:: WHAT YOU HAVE TO DO ::
The line with "CtxDone) :: _ => (t, interrupted)", the line with "(** ** States *)", and all lines between them in the material below: return these exactly, and no others.

:: SOURCE MATERIAL ::
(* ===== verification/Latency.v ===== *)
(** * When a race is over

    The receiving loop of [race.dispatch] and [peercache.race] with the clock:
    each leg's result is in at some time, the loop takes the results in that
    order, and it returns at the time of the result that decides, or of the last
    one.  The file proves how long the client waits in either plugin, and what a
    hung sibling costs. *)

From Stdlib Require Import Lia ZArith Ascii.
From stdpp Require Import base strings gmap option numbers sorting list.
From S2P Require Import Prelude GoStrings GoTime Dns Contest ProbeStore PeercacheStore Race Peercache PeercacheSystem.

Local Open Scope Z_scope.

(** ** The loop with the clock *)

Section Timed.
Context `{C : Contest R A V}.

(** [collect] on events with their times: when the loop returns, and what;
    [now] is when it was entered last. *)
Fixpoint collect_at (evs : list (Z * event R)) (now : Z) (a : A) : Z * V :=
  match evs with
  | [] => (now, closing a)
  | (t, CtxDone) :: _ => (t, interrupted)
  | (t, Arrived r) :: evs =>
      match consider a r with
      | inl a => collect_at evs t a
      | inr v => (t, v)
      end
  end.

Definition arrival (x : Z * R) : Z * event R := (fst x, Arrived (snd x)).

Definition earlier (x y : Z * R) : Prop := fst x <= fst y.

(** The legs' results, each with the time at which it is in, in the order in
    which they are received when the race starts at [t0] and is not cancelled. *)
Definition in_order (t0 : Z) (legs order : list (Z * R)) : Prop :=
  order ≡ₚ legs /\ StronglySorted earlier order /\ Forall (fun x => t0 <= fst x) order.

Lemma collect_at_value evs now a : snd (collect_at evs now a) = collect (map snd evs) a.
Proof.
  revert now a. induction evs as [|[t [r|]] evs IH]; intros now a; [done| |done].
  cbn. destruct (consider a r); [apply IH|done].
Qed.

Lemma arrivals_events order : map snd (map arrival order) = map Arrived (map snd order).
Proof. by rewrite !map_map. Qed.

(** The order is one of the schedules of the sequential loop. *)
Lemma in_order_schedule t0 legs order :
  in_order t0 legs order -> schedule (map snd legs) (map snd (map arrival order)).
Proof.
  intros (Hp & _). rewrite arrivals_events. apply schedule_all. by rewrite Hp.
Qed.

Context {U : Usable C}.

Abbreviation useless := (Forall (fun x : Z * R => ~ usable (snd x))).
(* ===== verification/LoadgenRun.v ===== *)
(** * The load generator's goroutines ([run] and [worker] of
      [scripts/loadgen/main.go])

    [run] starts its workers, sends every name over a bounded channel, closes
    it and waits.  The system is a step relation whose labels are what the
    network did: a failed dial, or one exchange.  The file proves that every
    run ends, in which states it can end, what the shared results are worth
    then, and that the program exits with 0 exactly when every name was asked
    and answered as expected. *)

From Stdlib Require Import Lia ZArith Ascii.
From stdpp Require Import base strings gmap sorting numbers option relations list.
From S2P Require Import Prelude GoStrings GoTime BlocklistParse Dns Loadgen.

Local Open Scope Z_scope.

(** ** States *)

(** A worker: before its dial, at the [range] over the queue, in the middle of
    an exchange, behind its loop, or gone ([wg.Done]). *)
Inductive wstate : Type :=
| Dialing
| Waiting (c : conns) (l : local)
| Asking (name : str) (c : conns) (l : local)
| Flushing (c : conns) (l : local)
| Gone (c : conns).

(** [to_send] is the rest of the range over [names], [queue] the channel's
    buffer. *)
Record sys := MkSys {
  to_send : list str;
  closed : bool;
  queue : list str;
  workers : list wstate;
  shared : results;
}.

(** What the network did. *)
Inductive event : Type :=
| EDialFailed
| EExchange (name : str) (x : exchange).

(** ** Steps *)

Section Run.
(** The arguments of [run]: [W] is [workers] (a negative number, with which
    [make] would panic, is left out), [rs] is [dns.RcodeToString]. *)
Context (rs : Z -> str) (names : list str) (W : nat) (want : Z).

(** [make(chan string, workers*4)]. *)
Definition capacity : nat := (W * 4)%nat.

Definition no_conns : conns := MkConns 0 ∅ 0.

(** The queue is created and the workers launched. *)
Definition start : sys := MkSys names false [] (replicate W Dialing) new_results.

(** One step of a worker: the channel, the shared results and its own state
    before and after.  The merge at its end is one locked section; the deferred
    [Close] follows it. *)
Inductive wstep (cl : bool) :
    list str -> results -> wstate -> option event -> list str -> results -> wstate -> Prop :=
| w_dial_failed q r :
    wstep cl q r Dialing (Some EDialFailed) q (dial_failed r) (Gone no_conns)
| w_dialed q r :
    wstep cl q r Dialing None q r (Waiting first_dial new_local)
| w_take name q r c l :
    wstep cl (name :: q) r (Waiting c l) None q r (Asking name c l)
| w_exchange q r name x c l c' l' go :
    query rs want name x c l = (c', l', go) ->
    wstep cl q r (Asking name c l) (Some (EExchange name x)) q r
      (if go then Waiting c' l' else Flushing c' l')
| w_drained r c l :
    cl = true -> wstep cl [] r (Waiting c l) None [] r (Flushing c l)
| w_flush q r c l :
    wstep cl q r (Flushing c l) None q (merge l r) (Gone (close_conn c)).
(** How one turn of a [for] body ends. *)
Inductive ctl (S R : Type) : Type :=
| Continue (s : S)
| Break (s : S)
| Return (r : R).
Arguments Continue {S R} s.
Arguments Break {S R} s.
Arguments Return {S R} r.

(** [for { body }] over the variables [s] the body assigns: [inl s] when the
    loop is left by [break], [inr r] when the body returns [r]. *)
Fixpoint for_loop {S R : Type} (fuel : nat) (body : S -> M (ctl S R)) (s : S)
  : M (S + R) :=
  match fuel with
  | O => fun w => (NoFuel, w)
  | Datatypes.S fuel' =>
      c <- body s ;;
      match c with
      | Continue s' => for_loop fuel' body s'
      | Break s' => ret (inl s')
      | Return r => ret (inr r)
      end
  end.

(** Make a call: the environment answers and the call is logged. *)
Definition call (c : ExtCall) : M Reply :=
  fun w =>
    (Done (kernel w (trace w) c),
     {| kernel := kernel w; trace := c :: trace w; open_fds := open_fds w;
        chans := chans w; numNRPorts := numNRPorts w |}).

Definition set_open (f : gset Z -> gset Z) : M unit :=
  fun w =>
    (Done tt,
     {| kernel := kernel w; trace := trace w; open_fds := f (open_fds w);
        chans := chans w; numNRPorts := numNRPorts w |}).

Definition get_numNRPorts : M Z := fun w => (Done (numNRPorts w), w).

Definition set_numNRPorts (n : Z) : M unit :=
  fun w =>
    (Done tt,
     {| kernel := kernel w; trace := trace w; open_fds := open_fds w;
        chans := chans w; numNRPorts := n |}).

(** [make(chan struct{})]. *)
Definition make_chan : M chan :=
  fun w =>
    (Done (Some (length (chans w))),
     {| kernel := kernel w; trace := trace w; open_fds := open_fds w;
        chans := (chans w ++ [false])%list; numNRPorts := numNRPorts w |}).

:: SOLVED EXERCISE ::
  | (t, CtxDone) :: _ => (t, interrupted)
  | (t, Arrived r) :: evs =>
      match consider a r with
      | inl a => collect_at evs t a
      | inr v => (t, v)
      end
  end.

Definition arrival (x : Z * R) : Z * event R := (fst x, Arrived (snd x)).

Definition earlier (x y : Z * R) : Prop := fst x <= fst y.

(** The legs' results, each with the time at which it is in, in the order in
    which they are received when the race starts at [t0] and is not cancelled. *)
Definition in_order (t0 : Z) (legs order : list (Z * R)) : Prop :=
  order ≡ₚ legs /\ StronglySorted earlier order /\ Forall (fun x => t0 <= fst x) order.

Lemma collect_at_value evs now a : snd (collect_at evs now a) = collect (map snd evs) a.
Proof.
  revert now a. induction evs as [|[t [r|]] evs IH]; intros now a; [done| |done].
  cbn. destruct (consider a r); [apply IH|done].
Qed.

Lemma arrivals_events order : map snd (map arrival order) = map Arrived (map snd order).
Proof. by rewrite !map_map. Qed.

(** The order is one of the schedules of the sequential loop. *)
Lemma in_order_schedule t0 legs order :
  in_order t0 legs order -> schedule (map snd legs) (map snd (map arrival order)).
Proof.
  intros (Hp & _). rewrite arrivals_events. apply schedule_all. by rewrite Hp.
Qed.

Context {U : Usable C}.

Abbreviation useless := (Forall (fun x : Z * R => ~ usable (snd x))).
(* ===== verification/LoadgenRun.v ===== *)
(** * The load generator's goroutines ([run] and [worker] of
      [scripts/loadgen/main.go])

    [run] starts its workers, sends every name over a bounded channel, closes
    it and waits.  The system is a step relation whose labels are what the
    network did: a failed dial, or one exchange.  The file proves that every
    run ends, in which states it can end, what the shared results are worth
    then, and that the program exits with 0 exactly when every name was asked
    and answered as expected. *)

From Stdlib Require Import Lia ZArith Ascii.
From stdpp Require Import base strings gmap sorting numbers option relations list.
From S2P Require Import Prelude GoStrings GoTime BlocklistParse Dns Loadgen.

Local Open Scope Z_scope.

(** ** States *)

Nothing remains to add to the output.